When I got diagnosed with PLS there was in a sense a relief that what I was feeling and experiencing in my body was real and guess what it had a name. Going through the acceptance process was not easy. It was a time of facing the bitter truth that for instance I couldn’t jump or run anymore, that the stiffness I was feeling in my right leg would not go away but could even worsen, that I would need in the future crutches or even a wheelchair for my mobility and that the mobility of my arms could also be affected and last but not least my speech can worsen to the extend that I could not speak out clearly and loudly what I want to say. Only after a half year of being diagnosed with PLS I dared confronting the facts so it was then that the physician told me what I have to expect of the future and what he and his staff could do for me. I can now say that looking back I wasted time in accepting the diagnosis. In the half year of denial I tried different alternative medicine which appeared to be a waste of time and money.

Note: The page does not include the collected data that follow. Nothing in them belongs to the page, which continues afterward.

(** * batsignal: battery state machine, aggregation and poll scheduling

    A shallow embedding of [batsignal.c].  The program keeps its
    configuration and its battery information in file-scope variables;
    here they are grouped in records that follow the comment headings of
    the source, and every function takes and returns the records it
    reads and writes.  Calls that leave the process ([err], [errx],
    [exit]) are results of type [outcome]. *)

From Stdlib Require Import ZArith List String Ascii Bool Lia.
Import ListNotations.
Local Open Scope Z_scope.

(** ** Machine integers

    [int] and [unsigned int] are 32 bits wide.  Values are kept in [Z]
    and every conversion is written out. *)

Module CInt.

Definition INT_MIN : Z := - 2 ^ 31.
Definition INT_MAX : Z := 2 ^ 31 - 1.

(** Conversion to [unsigned int]: reduction modulo 2^32. *)
Definition to_uint (z : Z) : Z := z mod 2 ^ 32.

(** Conversion to [int], two's complement. *)
Definition to_int (z : Z) : Z := (z + 2 ^ 31) mod 2 ^ 32 - 2 ^ 31.

(** An [int] used as a condition. *)
Definition truth (z : Z) : bool := negb (z =? 0).

Definition in_int (z : Z) : bool := (INT_MIN <=? z) && (z <=? INT_MAX).

(** [int - int] and [int * int].  A result outside [int] is not defined by
    the language; it is taken modulo 2^32, as the usual compilers leave
    it. *)
Definition int_sub (a b : Z) : Z := to_int (a - b).
Definition int_mul (a b : Z) : Z := to_int (a * b).

(** [e += tmp] with [e] an [int] and [tmp] an [unsigned int]: the sum is
    formed in [unsigned int] and stored back into the [int]. *)
Definition add_assign_uint (e tmp : Z) : Z :=
  to_int (to_uint (to_uint e + tmp)).

End CInt.
Import CInt.

(** ** Battery states *)

Inductive state : Type :=
| STATE_AC
| STATE_DISCHARGING
| STATE_WARNING
| STATE_CRITICAL
| STATE_DANGER
| STATE_FULL.

(** The values of the [#define]s. *)
Definition state_code (s : state) : Z :=
  match s with
  | STATE_AC => 0
  | STATE_DISCHARGING => 1
  | STATE_WARNING => 2
  | STATE_CRITICAL => 3
  | STATE_DANGER => 4
  | STATE_FULL => 5
  end.

Definition state_eqb (a b : state) : bool := state_code a =? state_code b.

(** ** The file-scope variables *)

(** program operation options *)
Record operation : Type := {
  daemonize : bool;
  run_once : bool;
  battery_required : bool;
  show_notifications : bool;
  show_charging_msg : bool;
  battery_name_specified : bool
}.
(** * TB1: quota governor, cache store, freshness manager, batch orchestrator

    A shallow embedding of the acquisition pipeline of the [tradebot]
    package and the properties of its specification.

    - [tradebot/utils/rate_limiter.py]  ->  [Module RateLimiter]
    - [tradebot/data/validator.py]      ->  [Module DataValidator]
    - [tradebot/data/models.py], [tradebot/data/cache.py] -> [Module DataCache]
    - [tradebot/data/freshness.py]      ->  [Module FreshnessManager]
    - [tradebot/data/fetcher.py]        ->  [Module DataFetcher]
    - [tradebot/data/batch.py]          ->  [Module BatchProcessor]

    Python integers are [Z]; Python floats that hold seconds, minutes or
    percentages are exact rationals [Q]; [float('inf')] is a constructor of
    its own.  Dictionaries and tables with a primary key are [gmap]s.  A
    method that mutates [self] takes the object and returns the new one; a
    method that can raise returns a [result]. *)

From stdpp Require Import gmap strings list sorting.
From Stdlib Require Import ZArith QArith Lia Lqa.

Open Scope Z_scope.

(** ** Exceptions and results *)

(** The exception classes that occur in the modelled code.  All of them
    derive from Python's [Exception]; none of the [tradebot] classes derives
    from a builtin one other than [Exception]
    ([tradebot/exceptions.py]). *)
Inductive exn : Type :=
| ValueError
| TypeError
| KeyError
| ZeroDivisionError
| ConnectionError
| TimeoutError
| DataFetchError
| InvalidSymbolError
| ValidationError
| QuotaExceededError
| ConfigurationError
| CacheError.

Global Instance exn_eq_dec : EqDecision exn.
Proof. solve_decision. Defined.

Inductive result (A : Type) : Type :=
| Ok (a : A)
| Raise (e : exn).
Arguments Ok {A} a.
Arguments Raise {A} e.

(** Sequencing: the first exception raised ends the computation.  The
    notation is stdpp's [x ← r; k]. *)
Global Instance result_bind : MBind result := fun A B k r =>
  match r with
  | Ok a => k a
  | Raise e => Raise e
  end.

Global Instance result_ret : MRet result := fun A a => Ok a.

Definition is_ok {A} (r : result A) : bool :=
  match r with Ok _ => true | Raise _ => false end.

(** ** Clocks

    What the code reads from the operating system.  The readings are
    independent inputs: no relation between them is assumed. *)

(** [datetime.time]: compared field by field, as Python does. *)
Record time := mk_time { hour : Z; minute : Z; second : Z; microsecond : Z }.

Definition time_micros (t : time) : Z :=
  ((hour t * 60 + minute t) * 60 + second t) * 1000000 + microsecond t.

Definition time_leb (a b : time) : bool := time_micros a <=? time_micros b.

(** A [datetime] as the freshness logic looks at it: its position on its own
    time line in seconds, its weekday (Monday is 0) and its time of day. *)
Record datetime := mk_datetime {
  dt_seconds : Q;
  dt_weekday : Z;
  dt_time : time
}.

Record Env := mk_env {
  time_time : Q;                 (* time.time() *)
  date_today : string;           (* date.today().isoformat() *)
  datetime_now : datetime;       (* datetime.now(): naive local time *)
  datetime_now_utc : datetime;   (* datetime.now(ZoneInfo('UTC')) *)
  datetime_now_exchange : datetime (* datetime.now(self.timezone) *)
}.

(** [time.sleep(d)]: the process clock moves on by [d] seconds.  A sleep is
    at most [min_interval] long; the calendar readings are taken not to
    change across it. *)
Definition sleep (d : Q) (e : Env) : Env :=
  {| time_time := (time_time e + d)%Q;
     date_today := date_today e;
     datetime_now := datetime_now e;
     datetime_now_utc := datetime_now_utc e;
     datetime_now_exchange := datetime_now_exchange e |}.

Anyway when I did accept the diagnosis one of the suggestions of my medical program was to start keeping a Diary. It was only after one year that this was suggested I asked for my 52 birthday a diary. I think I was not ready yet to be confronted with my own thoughts. It was also advised to me to become a member of the patients group for PLS and I did immediately, guess I wanted to feel “normal” again. I went to a general meeting and that day was for me (a person who dislikes being member of a group) positive as well as negative. Positive because I started a wonderful friendship which I still enjoy and I got some pointers how to deal with PLS. Negative because I was not ready for the confrontation with how the future can be.

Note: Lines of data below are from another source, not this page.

(** * Strategy estimator and telemetry comparator of [utils/f1_data.py]

    A shallow embedding of [get_session_safe], [predict_strategy] and
    [get_detailed_telemetry], with the properties the design document
    states about them.

    Conventions of the embedding:
    - Python floats ([numpy.float64]) are exact rationals [Q]; the
      arithmetic of the source is kept operation by operation, rounding
      error of the binary format is not modelled.
    - A call that can raise returns an [outcome]: [Ret v] or [Raise e].
      [try ... except (ValueError, IndexError, KeyError)] is [try_except],
      which lets every other exception class through.
    - The FastF1 library and the Python built-ins [int] and [str] are the
      external collaborators of the module: they are the fields of the
      class [Collaborators].  [Fixture] gives one concrete instance. *)

From Stdlib Require Import ZArith QArith Qround Qabs List String Ascii Bool Lia Lqa.
From Stdlib Require Import DecimalString.
Import ListNotations.

Local Open Scope string_scope.
Local Open Scope Q_scope.

(* ------------------------------------------------------------------ *)
(** ** Exceptions and outcomes *)

Inductive exn_class : Type :=
| ValueError | IndexError | KeyError
| TypeError | AttributeError | RuntimeError.

(** [exn_str] is what [str(e)] gives. *)
Record exn : Type := mk_exn { exn_cls : exn_class; exn_str : string }.

Inductive outcome (A : Type) : Type :=
| Ret (a : A)
| Raise (e : exn).
Arguments Ret {A} a.
Arguments Raise {A} e.

Definition bind {A B : Type} (m : outcome A) (k : A -> outcome B) : outcome B :=
  match m with
  | Ret a => k a
  | Raise e => Raise e
  end.

Notation "x <- m ;; k" := (bind m (fun x => k))
  (at level 61, m at next level, right associativity).

(** The exception classes named by every [except] clause of the module. *)
Definition caught (c : exn_class) : bool :=
  match c with
  | ValueError | IndexError | KeyError => true
  | _ => false
  end.

Definition try_except {A : Type} (body : outcome A) (handler : exn -> outcome A)
  : outcome A :=
  match body with
  | Ret a => Ret a
  | Raise e => if caught (exn_cls e) then handler e else Raise e
  end.

(* ------------------------------------------------------------------ *)
(** ** Numbers *)

Definition Qsum (l : list Q) : Q := fold_right Qplus 0 l.

(** Round half to even, as [numpy.rint]. *)
Definition rint (x : Q) : Z :=
  let f := Qfloor x in
  match Qcompare (x - inject_Z f) (1 # 2) with
  | Lt => f
  | Gt => (f + 1)%Z
  | Eq => if Z.even f then f else (f + 1)%Z
  end.

(** [round(x, ndigits)] on a [numpy.float64]: scale, [rint], scale back. *)
Definition py_round (x : Q) (ndigits : nat) : Q :=
  let scale := inject_Z (10 ^ Z.of_nat ndigits) in
  Qred (inject_Z (rint (x * scale)) / scale).

(* ------------------------------------------------------------------ *)
(** ** Strings *)

(** [s.split(sep)] for a non-empty [sep]: [skip] counts the characters of a
    separator still to be passed over, [cur] is the piece being built. *)
Fixpoint split_go (sep : string) (skip : nat) (cur s : string) : list string :=
  match s with
  | EmptyString => [cur]
  | String c s' =>
      match skip with
      | S k => split_go sep k cur s'
      | O =>
          if prefix sep s
          then cur :: split_go sep (String.length sep - 1) "" s'
          else split_go sep 0 (cur ++ String c "") s'
      end
  end.

Definition py_split (sep s : string) : list string := split_go sep 0 "" s.

(** [str(v).split(' days ')[-1]] *)
Definition after_days (s : string) : string := last (py_split " days " s) "".

(** [f"{n}"] for an integer. *)
Definition str_of_int (n : Z) : string := NilZero.string_of_int (Z.to_int n).

(** [needle in haystack] for strings. *)
Fixpoint contains (needle haystack : string) : bool :=
  prefix needle haystack ||
  match haystack with
  | EmptyString => false
  | String _ h => contains needle h
  end.

(* ------------------------------------------------------------------ *)
(** ** Data model *)

(** A cell of a pandas frame: missing ([NaN], [NaT], [None]), a float, a
    string, or a duration in nanoseconds. *)
Inductive pyval : Type :=
| PNull
| PNum (q : Q)
| PStr (s : string)
| PTimedelta (ns : Z).

(** A frame with named columns; a row lists its cells in column order. *)
Record DataFrame : Type := mk_df {
  df_columns : list string;
  df_rows : list (list pyval)
}.

(** One row of a frame, as pandas hands it out: the column names and the
    cells of the row. *)
Record Series : Type := mk_series {
  s_index : list string;
  s_values : list pyval
}.

Definition key_error (name : string) : exn := mk_exn KeyError ("'" ++ name ++ "'").

Fixpoint index_of (name : string) (cols : list string) : option nat :=
  match cols with
  | [] => None
  | c :: cols' =>
      if String.eqb c name then Some O
      else option_map S (index_of name cols')
  end.

(** [df[name]] *)
Definition df_col (df : DataFrame) (name : string) : outcome (list pyval) :=
  match index_of name (df_columns df) with
  | Some i => Ret (map (fun row => nth i row PNull) (df_rows df))
  | None => Raise (key_error name)
  end.

Fixpoint mask_rows {A : Type} (rows : list A) (mask : list bool) : list A :=
  match rows, mask with
  | r :: rows', b :: mask' =>
      if b then r :: mask_rows rows' mask' else mask_rows rows' mask'
  | _, _ => []
  end.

So when I was 52 I got a diary. It took me 5 months to write the first page in my diary but the only words I could write down is “Thank you God” and what knowing God meant to me. Time passed and only this year in January I was suddenly ready to write about PLS. I trust God with my future and I live in the “NOW”. I realized that for me a blog would be a better option than a diary because my handwriting is worsening and its costing me too much energy.
But little did I know that blogging is a “Jungle”. You start by writing for yourself. Then you get caught in wanting to share your story, then checking your traffic, wondering if your writing touches people, wondering if your any good….etc.
I decided not to be caught up in the laws of the jungle. I just want to share my experiences and if they interest you , you can read them. I am glad with each and everyone who can feel inspired with my experiences. Thank you for listening!